Spanish painter and sculptor (1866-1937)

Fernando Cabrera Cantó (1866–1937) was a Spanish painter and sculptor; whose themes ranged from the cheerful and satiric to the darkly morbid. He also did landscapes.

== Biography ==
He began his artistic education at the Real Academia de Bellas Artes de San Carlos in Valencia, where his teacher was a fellow Alcoyano, Lorenzo Casanova. He completed his studies in Madrid, with Casto Plasencia, and in Italy; a study trip made possible by a scholarship from the Diputación provincial de Alicante.

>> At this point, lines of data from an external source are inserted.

(* ===== verification/F64.v ===== *)
(** Rust's [f64]: IEEE-754 binary64 values with the comparisons of
    [PartialOrd] and [PartialEq] ([NaN] is unordered, the two zeros are
    equal), as the standard library's [spec_float]. *)
From Stdlib Require Import Floats.SpecFloat.
From S2P Require Import Prelude.

(* ------------------------------------------------------------------ *)
(** * Values and comparisons *)

Abbreviation f64 := spec_float.

Definition f64_ltb (x y : f64) : bool := SFltb x y.
Definition f64_leb (x y : f64) : bool := SFleb x y.
Definition f64_gtb (x y : f64) : bool := SFltb y x.
Definition f64_geb (x y : f64) : bool := SFleb y x.
Definition f64_eqb (x y : f64) : bool := SFeqb x y.

Definition f64_is_nan (x : f64) : bool :=
  match x with S754_nan => true | _ => false end.

Definition f64_is_finite (x : f64) : bool :=
  match x with S754_nan | S754_infinity _ => false | _ => true end.

(** Source literals, as the binary64 value the compiler rounds them to. *)
Definition f64_zero : f64 := S754_zero false.
Definition f64_one : f64 := S754_finite false 4503599627370496 (-52).
Definition f64_0_5 : f64 := S754_finite false 4503599627370496 (-53).
Definition f64_0_7 : f64 := S754_finite false 6305039478318694 (-53).
Definition f64_0_95 : f64 := S754_finite false 8556839292003942 (-53).

Definition f64_3_5 : f64 := S754_finite false 7881299347898368 (-51).

(** [n as f64] and the arithmetic of [f64], rounded to nearest. *)
Definition f64_of_Z (n : Z) : f64 := binary_normalize 53 1024 n 0 false.
Definition f64_div (x y : f64) : f64 := SFdiv 53 1024 x y.
Definition f64_mul (x y : f64) : f64 := SFmul 53 1024 x y.
Definition f64_sub (x y : f64) : f64 := SFsub 53 1024 x y.

#[global] Instance f64_eq_dec : EqDecision f64.
Proof. solve_decision. Defined.

(* ------------------------------------------------------------------ *)
(** * Laws *)

Lemma pos_compare_cont_eq m n : PosDef.Pos.compare_cont Eq m n = (m ?= n)%positive.
Proof. done. Qed.

Lemma f64_compare_antisym x y :
  SFcompare y x = CompOpp <$> SFcompare x y.
Proof.
  destruct x as [[]|[]| |[] m e], y as [[]|[]| |[] m' e']; simpl; try done;
    rewrite (Z.compare_antisym e e'); destruct (e ?= e')%Z; simpl; try done;
    rewrite ?(pos_compare_cont_eq m m'), ?(pos_compare_cont_eq m' m),
      ?(Pos.compare_antisym m m');
    destruct (m ?= m')%positive; reflexivity.
Qed.

(** Two doubles neither of which is greater are equal for [==], unless one
    of them is [NaN]. *)
Lemma f64_not_gt_eqb x y :
  f64_is_nan x = false → f64_is_nan y = false →
  f64_gtb x y = false → f64_gtb y x = false → f64_eqb x y = true.
Proof.
  intros Hx Hy. unfold f64_gtb, f64_eqb, SFltb, SFeqb.
  rewrite (f64_compare_antisym x y).
  destruct (SFcompare x y) as [[]|] eqn:E; simpl; try done.
  destruct x as [|[]| |[] ? ?], y as [|[]| |[] ? ?]; simpl in *; try done;
    by repeat case_match.
Qed.

Lemma f64_gtb_asym x y : f64_gtb x y = true → f64_gtb y x = false.
Proof.
  unfold f64_gtb, SFltb. rewrite (f64_compare_antisym x y).
  by destruct (SFcompare x y) as [[]|].
Qed.

Lemma f64_eqb_refl x : f64_is_nan x = false → f64_eqb x x = true.
Proof.
  unfold f64_eqb, SFeqb.
  destruct x as [|[]| |[] m e]; simpl; try done;
    by rewrite Z.compare_refl, pos_compare_cont_eq, Pos.compare_refl.
Qed.

Lemma f64_gtb_irrefl x : f64_gtb x x = false.
Proof.
  destruct (f64_gtb x x) eqn:E; [|done]. by rewrite (f64_gtb_asym _ _ E) in E.
Qed.

(** [SFcompare] orders by sign and class, then exponent, then mantissa. *)
Definition f64_key (x : f64) : Z * Z * Z :=
  match x with
  | S754_infinity true => (0, 0, 0)
  | S754_finite true m e => (1, - e, - Zpos m)
  | S754_zero _ => (2, 0, 0)
  | S754_finite false m e => (3, e, Zpos m)
  | S754_infinity false => (4, 0, 0)
  | S754_nan => (5, 0, 0)
  end%Z.

Definition key_lt (a b : Z * Z * Z) : Prop :=
  (a.1.1 < b.1.1 ∨ a.1.1 = b.1.1 ∧ (a.1.2 < b.1.2 ∨ a.1.2 = b.1.2 ∧ a.2 < b.2))%Z.

Lemma f64_gtb_key x y :
  f64_is_nan x = false → f64_is_nan y = false →
  f64_gtb x y = true ↔ key_lt (f64_key y) (f64_key x).
Proof.
  unfold f64_gtb, SFltb, key_lt.
  destruct x as [[]|[]| |[] m e], y as [[]|[]| |[] m' e']; simpl; try done; intros _ _;
    try (split; [done|lia]); try (split; [lia|done]);
    destruct (Z.compare_spec e' e); simpl; rewrite ?(pos_compare_cont_eq m' m);
    try (destruct (Pos.compare_spec m' m)); simpl; (split; [intros ?; try done; lia|intros ?; try done; lia]).
Qed.

Lemma f64_gtb_nan x y : f64_is_nan x = true ∨ f64_is_nan y = true → f64_gtb x y = false.
Proof. destruct x as [|[]| |[]], y as [|[]| |[]]; simpl; naive_solver. Qed.

Lemma f64_gtb_trans x y z :
  f64_gtb x y = true → f64_gtb y z = true → f64_gtb x z = true.
Proof.
  intros Hxy Hyz.
  destruct (f64_is_nan x) eqn:Ex; [by rewrite f64_gtb_nan in Hxy by auto|].
  destruct (f64_is_nan y) eqn:Ey; [by rewrite f64_gtb_nan in Hxy by auto|].
  destruct (f64_is_nan z) eqn:Ez; [by rewrite f64_gtb_nan in Hyz by auto|].
  rewrite f64_gtb_key in * by done. unfold key_lt in *. lia.
Qed.

Lemma f64_gtb_weak x y z :
  f64_is_nan y = false →
  f64_gtb x z = true → f64_gtb x y = false → f64_gtb y z = true.
Proof.
  intros Ey Hxz Hxy.
  destruct (f64_is_nan x) eqn:Ex; [by rewrite f64_gtb_nan in Hxz by auto|].
  destruct (f64_is_nan z) eqn:Ez; [by rewrite f64_gtb_nan in Hxz by auto|].
  apply not_true_iff_false in Hxy. rewrite f64_gtb_key in * by done. unfold key_lt in *. lia.
Qed.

He collaborated with the architect, Vicente Pascual Pastor, in decorating the Casa del Pavo, one of the landmarks of Art Nouveau in Alcoy. His studio would later be located in the front part of that building. For much of his life, he was a teacher at the School of Arts and Crafts. His students included Julio Pascual, the noted enamel and iron artist, José Mataix Monllor, Edmundo Jordá and Agustín Espí Carbonell, a decorative artist, .

He participated in the National Exhibition of Fine Arts; receiving a Second Class prize in 1890 for "Huérfanos" (Orphans), and a First Class prize in 1906 for "Al Abismo" (To the Abyss...). He was also the recipient of awards at the Exposition Universelle (1900) and the Panama–Pacific International Exposition of 1915, in San Francisco.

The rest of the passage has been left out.